▶ [Task to carry out]: Find the line with "all: eapply Forall_impl;" in the entries below. Repeat it, every following line, and the line with "Section Scalars.", exactly and with nothing added.

▶ [Study material]:
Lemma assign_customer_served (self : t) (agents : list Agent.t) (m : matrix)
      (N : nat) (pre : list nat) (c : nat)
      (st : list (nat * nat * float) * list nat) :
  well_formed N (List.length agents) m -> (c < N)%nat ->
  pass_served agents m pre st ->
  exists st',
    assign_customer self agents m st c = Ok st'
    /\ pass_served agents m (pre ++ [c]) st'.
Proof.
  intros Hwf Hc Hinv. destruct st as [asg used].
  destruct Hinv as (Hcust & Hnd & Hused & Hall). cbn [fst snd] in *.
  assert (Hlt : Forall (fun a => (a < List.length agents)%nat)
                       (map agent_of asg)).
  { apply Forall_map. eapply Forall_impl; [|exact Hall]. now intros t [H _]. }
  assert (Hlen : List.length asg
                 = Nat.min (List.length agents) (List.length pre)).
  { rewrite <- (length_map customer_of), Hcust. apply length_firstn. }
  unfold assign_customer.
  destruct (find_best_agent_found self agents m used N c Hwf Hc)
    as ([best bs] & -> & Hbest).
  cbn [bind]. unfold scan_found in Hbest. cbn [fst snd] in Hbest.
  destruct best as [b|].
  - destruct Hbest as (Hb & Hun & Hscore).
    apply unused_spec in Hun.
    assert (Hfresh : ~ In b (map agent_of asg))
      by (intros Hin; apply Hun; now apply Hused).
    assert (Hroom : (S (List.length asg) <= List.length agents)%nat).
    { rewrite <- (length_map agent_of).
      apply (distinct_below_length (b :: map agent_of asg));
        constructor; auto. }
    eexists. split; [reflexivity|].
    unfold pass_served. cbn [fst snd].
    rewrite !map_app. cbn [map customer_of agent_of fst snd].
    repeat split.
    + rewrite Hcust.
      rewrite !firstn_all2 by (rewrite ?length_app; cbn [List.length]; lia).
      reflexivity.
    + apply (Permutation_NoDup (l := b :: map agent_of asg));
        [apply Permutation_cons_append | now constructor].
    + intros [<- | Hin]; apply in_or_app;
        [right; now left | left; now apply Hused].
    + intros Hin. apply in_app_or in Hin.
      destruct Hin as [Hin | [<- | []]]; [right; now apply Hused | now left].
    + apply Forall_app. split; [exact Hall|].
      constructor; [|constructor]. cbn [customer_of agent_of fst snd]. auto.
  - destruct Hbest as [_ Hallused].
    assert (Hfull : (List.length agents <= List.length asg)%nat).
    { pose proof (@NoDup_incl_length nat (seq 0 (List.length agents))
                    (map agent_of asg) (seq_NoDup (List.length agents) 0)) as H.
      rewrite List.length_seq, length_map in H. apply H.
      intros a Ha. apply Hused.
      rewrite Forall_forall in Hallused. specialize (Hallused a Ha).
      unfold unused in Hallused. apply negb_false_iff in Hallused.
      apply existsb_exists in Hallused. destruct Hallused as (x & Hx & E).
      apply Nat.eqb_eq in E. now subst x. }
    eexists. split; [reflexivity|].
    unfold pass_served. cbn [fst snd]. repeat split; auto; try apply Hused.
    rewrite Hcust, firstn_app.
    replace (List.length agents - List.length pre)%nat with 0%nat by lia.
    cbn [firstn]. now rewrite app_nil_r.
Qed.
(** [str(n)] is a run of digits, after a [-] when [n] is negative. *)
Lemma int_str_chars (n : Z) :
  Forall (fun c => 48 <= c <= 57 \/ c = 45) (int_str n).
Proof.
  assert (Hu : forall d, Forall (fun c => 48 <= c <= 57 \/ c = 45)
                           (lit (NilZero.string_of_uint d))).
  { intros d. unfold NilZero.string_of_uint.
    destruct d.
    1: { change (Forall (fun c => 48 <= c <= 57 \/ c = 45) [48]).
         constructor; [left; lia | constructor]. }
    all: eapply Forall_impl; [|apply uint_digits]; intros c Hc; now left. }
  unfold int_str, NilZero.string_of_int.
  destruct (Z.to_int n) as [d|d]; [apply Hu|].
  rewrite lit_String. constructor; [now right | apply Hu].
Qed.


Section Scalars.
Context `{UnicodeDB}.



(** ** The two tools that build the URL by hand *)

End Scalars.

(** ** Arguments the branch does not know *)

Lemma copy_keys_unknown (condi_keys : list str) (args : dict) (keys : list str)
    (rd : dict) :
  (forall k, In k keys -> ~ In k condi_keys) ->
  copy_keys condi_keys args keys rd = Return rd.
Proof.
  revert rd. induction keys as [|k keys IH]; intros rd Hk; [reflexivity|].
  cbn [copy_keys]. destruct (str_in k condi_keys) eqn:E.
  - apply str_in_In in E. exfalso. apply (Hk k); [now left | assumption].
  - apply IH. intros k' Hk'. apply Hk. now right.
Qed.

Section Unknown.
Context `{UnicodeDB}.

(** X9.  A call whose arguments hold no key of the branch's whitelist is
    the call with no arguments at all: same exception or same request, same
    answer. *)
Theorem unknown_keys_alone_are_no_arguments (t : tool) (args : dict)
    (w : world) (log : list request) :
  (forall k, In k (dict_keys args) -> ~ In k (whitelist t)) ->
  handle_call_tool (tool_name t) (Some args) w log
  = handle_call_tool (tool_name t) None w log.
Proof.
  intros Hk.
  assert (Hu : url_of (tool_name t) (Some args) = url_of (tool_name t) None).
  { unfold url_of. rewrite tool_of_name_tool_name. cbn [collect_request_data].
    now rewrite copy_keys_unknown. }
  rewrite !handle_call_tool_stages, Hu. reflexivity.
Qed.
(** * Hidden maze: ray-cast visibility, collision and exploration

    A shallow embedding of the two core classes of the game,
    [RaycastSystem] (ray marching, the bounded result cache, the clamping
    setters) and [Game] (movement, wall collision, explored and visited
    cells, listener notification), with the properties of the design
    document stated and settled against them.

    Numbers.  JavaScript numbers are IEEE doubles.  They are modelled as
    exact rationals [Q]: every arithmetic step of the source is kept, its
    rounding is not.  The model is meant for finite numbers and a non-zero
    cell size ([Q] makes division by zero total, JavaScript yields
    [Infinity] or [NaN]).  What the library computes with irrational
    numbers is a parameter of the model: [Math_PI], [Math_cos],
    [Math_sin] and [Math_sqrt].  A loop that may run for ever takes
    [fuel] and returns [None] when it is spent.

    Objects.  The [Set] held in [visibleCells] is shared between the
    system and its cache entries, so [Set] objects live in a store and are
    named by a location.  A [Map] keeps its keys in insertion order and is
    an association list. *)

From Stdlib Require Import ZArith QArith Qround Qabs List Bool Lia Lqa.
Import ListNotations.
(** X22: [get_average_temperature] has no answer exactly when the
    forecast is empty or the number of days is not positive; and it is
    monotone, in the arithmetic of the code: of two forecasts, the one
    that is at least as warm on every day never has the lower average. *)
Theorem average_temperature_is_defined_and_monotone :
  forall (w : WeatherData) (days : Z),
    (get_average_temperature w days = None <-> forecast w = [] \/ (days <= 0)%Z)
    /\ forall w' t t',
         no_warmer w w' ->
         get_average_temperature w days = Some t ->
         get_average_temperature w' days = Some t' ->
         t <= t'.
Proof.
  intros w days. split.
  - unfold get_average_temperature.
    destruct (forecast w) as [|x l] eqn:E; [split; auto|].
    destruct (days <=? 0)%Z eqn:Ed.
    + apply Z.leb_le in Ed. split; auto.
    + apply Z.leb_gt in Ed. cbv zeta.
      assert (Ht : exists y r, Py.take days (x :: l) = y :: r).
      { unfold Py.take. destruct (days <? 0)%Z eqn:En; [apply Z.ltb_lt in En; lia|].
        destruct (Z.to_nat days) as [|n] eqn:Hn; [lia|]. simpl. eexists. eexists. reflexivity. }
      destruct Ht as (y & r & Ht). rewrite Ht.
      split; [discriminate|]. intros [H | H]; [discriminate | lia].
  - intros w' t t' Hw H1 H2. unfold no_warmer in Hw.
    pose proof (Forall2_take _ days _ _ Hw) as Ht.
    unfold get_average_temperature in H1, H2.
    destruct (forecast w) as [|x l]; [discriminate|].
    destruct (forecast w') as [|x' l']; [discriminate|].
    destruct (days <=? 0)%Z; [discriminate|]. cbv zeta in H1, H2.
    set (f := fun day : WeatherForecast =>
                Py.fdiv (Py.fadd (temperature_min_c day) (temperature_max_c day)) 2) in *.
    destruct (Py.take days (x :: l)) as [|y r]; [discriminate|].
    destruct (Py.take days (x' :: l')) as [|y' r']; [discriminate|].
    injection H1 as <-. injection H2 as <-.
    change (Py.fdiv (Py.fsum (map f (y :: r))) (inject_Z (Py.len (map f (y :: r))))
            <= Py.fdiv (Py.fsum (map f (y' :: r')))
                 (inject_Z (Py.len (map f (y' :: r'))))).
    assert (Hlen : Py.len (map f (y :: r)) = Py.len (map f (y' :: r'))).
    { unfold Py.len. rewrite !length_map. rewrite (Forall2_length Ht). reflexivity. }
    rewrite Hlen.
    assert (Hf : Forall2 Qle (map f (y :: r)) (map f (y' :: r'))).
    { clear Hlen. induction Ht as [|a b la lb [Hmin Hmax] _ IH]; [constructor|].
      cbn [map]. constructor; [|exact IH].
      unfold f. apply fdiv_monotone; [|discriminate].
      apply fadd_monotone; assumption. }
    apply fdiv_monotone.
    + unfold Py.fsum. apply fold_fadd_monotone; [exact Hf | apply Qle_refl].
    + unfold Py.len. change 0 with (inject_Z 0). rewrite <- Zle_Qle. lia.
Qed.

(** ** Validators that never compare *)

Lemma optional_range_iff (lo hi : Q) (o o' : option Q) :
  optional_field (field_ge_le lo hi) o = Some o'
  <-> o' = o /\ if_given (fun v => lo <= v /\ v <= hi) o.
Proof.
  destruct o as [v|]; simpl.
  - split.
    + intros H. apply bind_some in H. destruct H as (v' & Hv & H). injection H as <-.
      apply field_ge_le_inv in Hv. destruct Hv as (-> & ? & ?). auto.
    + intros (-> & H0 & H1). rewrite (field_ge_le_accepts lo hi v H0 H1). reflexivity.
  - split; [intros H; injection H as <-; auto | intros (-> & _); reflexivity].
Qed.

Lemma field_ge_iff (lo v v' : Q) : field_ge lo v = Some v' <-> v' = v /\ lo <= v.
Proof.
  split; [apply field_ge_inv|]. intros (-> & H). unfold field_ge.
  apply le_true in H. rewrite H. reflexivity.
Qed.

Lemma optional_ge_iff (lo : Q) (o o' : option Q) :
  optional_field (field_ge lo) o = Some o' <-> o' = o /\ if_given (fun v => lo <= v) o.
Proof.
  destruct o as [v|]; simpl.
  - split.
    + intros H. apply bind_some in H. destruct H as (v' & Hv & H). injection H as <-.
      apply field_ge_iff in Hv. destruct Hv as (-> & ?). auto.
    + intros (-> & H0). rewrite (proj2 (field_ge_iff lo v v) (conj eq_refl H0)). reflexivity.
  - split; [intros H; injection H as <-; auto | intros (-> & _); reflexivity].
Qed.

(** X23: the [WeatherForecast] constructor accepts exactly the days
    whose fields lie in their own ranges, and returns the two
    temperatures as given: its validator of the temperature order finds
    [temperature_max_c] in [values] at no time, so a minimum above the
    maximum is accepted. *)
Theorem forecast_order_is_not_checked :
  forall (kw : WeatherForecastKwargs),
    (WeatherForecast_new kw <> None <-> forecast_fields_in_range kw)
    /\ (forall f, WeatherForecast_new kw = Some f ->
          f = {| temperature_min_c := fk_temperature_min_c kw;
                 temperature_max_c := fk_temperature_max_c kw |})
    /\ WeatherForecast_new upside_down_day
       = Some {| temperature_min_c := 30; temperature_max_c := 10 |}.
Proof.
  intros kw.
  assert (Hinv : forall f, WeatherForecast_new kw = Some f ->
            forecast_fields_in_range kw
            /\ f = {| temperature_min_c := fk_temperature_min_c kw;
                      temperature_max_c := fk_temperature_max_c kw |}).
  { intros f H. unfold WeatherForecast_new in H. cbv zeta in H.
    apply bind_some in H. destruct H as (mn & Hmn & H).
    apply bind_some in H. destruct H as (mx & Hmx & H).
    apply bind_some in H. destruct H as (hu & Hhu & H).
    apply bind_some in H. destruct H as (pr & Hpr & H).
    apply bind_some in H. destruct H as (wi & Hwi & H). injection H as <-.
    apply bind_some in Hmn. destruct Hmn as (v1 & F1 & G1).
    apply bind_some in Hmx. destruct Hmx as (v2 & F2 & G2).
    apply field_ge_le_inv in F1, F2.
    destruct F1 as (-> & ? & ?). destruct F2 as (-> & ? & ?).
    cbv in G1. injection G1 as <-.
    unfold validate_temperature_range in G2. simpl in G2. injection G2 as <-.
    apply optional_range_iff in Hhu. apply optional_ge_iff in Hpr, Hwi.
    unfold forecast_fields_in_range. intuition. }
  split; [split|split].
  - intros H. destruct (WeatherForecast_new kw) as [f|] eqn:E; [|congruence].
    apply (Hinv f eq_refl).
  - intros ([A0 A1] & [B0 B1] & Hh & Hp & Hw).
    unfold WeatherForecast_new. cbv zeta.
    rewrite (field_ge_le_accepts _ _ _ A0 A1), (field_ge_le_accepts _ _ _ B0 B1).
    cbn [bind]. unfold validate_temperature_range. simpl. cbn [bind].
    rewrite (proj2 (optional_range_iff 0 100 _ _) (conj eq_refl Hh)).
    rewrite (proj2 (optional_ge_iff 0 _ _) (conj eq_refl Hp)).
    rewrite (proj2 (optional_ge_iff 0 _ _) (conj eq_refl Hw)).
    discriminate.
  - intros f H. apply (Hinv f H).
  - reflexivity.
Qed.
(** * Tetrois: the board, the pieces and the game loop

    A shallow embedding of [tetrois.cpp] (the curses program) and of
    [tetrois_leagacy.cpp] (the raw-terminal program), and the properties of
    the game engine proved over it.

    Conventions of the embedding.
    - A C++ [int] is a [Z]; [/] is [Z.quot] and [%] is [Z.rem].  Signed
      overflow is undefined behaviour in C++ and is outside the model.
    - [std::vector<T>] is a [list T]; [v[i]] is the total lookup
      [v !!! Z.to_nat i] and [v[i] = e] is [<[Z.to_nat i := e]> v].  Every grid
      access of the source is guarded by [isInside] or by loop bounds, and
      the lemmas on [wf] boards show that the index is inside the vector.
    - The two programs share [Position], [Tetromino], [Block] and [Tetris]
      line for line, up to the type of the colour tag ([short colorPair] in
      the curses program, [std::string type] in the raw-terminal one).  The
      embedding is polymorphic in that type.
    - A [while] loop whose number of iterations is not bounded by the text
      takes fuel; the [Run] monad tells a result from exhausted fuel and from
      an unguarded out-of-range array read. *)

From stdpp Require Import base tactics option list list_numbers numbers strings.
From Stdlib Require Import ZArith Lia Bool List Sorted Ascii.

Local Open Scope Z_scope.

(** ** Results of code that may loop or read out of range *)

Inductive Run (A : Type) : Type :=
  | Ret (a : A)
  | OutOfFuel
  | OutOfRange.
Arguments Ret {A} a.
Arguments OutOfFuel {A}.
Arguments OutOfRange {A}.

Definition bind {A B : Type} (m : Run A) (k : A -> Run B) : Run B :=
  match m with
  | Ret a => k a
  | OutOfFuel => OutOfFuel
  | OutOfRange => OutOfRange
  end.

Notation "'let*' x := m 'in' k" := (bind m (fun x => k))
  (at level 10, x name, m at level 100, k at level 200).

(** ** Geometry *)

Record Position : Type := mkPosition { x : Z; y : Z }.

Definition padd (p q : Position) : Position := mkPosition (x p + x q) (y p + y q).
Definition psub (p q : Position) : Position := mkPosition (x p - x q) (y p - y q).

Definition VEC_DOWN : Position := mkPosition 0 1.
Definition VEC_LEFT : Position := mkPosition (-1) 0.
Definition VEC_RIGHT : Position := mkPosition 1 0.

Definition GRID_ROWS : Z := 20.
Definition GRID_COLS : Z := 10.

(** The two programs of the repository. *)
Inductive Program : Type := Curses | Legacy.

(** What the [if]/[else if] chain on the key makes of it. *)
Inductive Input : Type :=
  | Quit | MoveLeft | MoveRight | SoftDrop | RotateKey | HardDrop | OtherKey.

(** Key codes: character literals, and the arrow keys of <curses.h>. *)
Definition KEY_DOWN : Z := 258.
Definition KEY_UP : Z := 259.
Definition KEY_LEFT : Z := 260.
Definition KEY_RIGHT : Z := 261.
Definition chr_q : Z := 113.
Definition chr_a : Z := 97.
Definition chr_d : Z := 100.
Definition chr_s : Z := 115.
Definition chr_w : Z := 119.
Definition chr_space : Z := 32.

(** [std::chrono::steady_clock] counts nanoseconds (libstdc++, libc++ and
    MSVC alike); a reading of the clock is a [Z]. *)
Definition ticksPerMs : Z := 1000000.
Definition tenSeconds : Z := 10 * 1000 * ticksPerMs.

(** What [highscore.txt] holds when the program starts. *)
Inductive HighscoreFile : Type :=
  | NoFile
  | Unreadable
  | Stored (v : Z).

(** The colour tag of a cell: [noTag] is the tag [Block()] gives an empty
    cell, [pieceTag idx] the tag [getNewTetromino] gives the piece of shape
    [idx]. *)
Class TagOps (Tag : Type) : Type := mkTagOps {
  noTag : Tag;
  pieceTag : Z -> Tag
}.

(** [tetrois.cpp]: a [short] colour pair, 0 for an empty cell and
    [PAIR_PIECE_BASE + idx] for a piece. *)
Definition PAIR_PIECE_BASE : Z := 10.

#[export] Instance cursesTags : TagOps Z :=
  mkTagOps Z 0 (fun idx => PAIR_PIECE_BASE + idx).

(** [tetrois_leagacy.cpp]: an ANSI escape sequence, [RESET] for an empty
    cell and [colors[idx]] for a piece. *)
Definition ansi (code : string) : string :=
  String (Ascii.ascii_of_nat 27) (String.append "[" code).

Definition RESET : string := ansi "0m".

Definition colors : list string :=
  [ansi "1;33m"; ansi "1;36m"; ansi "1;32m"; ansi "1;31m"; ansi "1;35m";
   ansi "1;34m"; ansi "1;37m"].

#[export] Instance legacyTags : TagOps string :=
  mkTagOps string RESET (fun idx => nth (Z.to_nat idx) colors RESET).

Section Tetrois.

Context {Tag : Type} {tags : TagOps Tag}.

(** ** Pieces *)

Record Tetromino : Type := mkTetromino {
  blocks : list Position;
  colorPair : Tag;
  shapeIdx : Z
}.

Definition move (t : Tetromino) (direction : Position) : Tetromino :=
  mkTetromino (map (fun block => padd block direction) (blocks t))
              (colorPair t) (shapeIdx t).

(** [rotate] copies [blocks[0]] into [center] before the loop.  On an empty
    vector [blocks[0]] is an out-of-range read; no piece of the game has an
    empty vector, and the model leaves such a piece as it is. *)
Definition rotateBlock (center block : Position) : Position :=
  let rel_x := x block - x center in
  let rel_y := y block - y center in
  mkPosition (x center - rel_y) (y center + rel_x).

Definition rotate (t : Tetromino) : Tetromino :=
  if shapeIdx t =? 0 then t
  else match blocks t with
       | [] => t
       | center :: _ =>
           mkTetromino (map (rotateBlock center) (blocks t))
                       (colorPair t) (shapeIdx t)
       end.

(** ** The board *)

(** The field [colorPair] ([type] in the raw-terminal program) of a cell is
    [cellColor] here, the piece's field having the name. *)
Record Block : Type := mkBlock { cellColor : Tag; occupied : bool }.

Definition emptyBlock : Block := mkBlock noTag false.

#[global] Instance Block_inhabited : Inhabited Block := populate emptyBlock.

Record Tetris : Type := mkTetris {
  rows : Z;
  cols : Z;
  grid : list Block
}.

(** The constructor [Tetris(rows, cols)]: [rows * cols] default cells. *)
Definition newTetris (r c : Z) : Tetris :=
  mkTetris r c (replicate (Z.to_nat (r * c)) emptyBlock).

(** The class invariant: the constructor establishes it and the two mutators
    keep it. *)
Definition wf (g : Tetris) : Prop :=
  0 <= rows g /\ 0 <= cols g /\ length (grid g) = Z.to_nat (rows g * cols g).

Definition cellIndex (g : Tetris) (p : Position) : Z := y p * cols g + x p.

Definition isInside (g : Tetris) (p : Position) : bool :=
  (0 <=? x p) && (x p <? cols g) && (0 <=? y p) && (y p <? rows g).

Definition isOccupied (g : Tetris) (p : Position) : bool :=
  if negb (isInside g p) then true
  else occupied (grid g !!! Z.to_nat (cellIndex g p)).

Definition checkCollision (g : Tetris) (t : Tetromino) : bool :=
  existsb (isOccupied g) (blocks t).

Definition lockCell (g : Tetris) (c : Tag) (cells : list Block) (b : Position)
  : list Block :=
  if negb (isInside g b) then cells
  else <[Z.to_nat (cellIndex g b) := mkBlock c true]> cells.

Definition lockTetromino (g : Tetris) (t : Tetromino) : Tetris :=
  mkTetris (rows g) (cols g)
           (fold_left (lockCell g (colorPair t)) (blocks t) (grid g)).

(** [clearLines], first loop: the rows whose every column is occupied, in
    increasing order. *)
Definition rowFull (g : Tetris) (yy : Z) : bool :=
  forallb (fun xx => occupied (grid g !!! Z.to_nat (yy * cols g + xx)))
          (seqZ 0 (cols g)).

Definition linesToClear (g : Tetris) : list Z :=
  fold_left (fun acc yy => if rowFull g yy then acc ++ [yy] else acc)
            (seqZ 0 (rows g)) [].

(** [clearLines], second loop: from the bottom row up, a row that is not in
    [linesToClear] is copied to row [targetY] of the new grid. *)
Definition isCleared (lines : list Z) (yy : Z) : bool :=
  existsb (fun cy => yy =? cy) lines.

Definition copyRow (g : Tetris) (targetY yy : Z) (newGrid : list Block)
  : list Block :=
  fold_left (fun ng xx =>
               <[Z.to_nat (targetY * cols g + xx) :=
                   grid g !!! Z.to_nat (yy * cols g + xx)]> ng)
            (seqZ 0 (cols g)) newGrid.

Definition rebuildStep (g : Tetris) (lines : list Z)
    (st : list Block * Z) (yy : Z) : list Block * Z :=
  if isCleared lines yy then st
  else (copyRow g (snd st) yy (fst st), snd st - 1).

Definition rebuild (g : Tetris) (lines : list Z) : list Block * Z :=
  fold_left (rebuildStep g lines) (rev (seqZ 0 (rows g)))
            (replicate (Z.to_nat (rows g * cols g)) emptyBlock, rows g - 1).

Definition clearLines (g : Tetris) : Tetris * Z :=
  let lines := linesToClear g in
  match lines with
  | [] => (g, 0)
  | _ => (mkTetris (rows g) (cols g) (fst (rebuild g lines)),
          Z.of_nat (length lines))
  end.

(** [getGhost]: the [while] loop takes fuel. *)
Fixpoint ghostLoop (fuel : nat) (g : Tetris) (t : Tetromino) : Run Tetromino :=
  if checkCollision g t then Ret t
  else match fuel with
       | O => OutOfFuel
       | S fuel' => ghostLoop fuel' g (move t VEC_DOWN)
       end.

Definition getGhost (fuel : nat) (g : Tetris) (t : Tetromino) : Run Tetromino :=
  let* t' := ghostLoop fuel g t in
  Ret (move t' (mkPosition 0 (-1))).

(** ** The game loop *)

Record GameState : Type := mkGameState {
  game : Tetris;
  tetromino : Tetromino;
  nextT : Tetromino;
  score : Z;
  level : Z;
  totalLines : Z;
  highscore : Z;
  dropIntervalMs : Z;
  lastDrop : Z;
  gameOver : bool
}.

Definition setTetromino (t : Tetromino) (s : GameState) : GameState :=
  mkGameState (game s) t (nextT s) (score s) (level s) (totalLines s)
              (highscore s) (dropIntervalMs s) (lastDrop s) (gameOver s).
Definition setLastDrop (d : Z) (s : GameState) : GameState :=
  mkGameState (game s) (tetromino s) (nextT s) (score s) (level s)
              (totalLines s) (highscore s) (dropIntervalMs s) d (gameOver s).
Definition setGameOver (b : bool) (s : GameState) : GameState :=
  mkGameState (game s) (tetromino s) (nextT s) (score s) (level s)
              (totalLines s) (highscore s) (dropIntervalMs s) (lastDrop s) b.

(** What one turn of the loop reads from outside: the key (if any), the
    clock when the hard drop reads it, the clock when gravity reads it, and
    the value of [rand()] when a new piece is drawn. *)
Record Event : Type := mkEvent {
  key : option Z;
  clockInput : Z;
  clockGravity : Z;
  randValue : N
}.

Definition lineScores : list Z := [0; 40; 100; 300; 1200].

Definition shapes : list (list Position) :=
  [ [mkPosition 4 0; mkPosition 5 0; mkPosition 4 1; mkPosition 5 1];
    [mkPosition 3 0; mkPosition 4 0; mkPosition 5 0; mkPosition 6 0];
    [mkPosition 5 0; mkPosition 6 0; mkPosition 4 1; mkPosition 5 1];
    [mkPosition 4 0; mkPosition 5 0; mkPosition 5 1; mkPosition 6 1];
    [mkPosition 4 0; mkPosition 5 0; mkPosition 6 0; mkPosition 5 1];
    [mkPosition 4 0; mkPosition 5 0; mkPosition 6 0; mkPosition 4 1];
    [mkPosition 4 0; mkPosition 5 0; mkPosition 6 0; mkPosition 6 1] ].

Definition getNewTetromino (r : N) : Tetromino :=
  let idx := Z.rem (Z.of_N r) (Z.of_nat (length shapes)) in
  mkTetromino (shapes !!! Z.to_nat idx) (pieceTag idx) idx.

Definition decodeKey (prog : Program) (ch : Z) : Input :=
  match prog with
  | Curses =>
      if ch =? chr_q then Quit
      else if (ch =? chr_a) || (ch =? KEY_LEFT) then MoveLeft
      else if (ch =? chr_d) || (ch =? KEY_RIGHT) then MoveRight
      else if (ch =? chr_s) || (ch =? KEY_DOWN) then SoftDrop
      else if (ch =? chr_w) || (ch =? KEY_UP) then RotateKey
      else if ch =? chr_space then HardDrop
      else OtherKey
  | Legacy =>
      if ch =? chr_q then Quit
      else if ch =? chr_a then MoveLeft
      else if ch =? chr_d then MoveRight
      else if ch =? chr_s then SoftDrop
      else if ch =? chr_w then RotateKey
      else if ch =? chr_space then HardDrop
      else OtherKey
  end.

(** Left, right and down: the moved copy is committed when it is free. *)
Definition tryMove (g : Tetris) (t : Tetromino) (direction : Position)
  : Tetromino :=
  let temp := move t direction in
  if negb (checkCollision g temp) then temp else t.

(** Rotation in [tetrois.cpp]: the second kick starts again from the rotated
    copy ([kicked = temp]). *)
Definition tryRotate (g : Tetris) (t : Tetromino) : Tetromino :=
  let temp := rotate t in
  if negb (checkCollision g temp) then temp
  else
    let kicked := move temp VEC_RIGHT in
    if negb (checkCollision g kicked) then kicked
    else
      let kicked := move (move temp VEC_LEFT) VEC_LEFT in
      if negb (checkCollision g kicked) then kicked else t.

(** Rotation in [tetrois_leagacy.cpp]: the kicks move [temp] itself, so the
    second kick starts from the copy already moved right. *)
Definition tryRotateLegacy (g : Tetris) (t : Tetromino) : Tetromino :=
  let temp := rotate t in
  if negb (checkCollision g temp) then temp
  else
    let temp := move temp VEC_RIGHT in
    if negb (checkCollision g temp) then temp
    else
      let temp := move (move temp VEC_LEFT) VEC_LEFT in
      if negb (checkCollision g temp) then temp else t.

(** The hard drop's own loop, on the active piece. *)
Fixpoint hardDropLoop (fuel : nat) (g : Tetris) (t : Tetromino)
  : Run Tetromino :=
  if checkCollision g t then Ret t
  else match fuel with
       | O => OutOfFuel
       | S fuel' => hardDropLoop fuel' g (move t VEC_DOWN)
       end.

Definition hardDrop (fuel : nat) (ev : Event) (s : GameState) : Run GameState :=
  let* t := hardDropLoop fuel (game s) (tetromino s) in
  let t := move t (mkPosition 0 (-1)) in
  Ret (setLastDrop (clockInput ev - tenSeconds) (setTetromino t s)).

▶ [Exercise solution]:
    all: eapply Forall_impl; [|apply uint_digits]; intros c Hc; now left. }
  unfold int_str, NilZero.string_of_int.
  destruct (Z.to_int n) as [d|d]; [apply Hu|].
  rewrite lit_String. constructor; [now right | apply Hu].
Qed.


Section Scalars.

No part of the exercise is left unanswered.